• INPUT RECORDS:
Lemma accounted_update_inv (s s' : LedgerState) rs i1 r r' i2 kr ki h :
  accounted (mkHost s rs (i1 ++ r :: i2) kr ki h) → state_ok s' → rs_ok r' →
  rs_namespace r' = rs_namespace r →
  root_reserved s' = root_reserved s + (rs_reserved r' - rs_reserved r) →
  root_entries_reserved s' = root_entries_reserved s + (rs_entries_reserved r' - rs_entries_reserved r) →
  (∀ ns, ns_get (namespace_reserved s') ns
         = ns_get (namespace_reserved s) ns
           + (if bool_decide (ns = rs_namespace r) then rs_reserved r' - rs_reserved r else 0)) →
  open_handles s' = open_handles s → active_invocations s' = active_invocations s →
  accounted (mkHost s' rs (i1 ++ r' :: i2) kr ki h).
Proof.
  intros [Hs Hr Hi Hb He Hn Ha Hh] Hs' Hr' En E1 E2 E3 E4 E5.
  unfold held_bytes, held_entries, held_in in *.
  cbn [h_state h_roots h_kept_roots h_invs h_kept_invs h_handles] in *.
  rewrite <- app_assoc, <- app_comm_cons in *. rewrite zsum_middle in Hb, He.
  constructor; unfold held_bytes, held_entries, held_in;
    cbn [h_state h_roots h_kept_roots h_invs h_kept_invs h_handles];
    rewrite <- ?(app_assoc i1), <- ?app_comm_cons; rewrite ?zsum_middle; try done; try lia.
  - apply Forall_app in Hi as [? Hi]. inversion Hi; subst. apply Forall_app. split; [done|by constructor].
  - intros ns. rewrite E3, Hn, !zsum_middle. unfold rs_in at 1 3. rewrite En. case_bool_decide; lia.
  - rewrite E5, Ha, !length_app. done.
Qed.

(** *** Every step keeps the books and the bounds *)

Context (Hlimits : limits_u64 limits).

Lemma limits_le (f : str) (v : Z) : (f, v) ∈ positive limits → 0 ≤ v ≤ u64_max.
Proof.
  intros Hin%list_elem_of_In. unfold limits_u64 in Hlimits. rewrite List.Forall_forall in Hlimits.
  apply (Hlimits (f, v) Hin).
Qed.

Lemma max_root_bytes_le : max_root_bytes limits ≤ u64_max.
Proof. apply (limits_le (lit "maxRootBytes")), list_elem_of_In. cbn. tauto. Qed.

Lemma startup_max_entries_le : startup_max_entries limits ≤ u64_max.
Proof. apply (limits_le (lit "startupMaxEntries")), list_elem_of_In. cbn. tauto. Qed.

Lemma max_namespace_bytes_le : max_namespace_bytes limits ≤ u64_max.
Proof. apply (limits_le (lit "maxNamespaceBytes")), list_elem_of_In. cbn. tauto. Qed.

• WORK INSTRUCTIONS:
Which of the lines above hold the string "mkHost"? Copy each one.

• OUTPUT OF THE TASK:
  accounted (mkHost s rs (i1 ++ r :: i2) kr ki h) → state_ok s' → rs_ok r' →
  accounted (mkHost s' rs (i1 ++ r' :: i2) kr ki h).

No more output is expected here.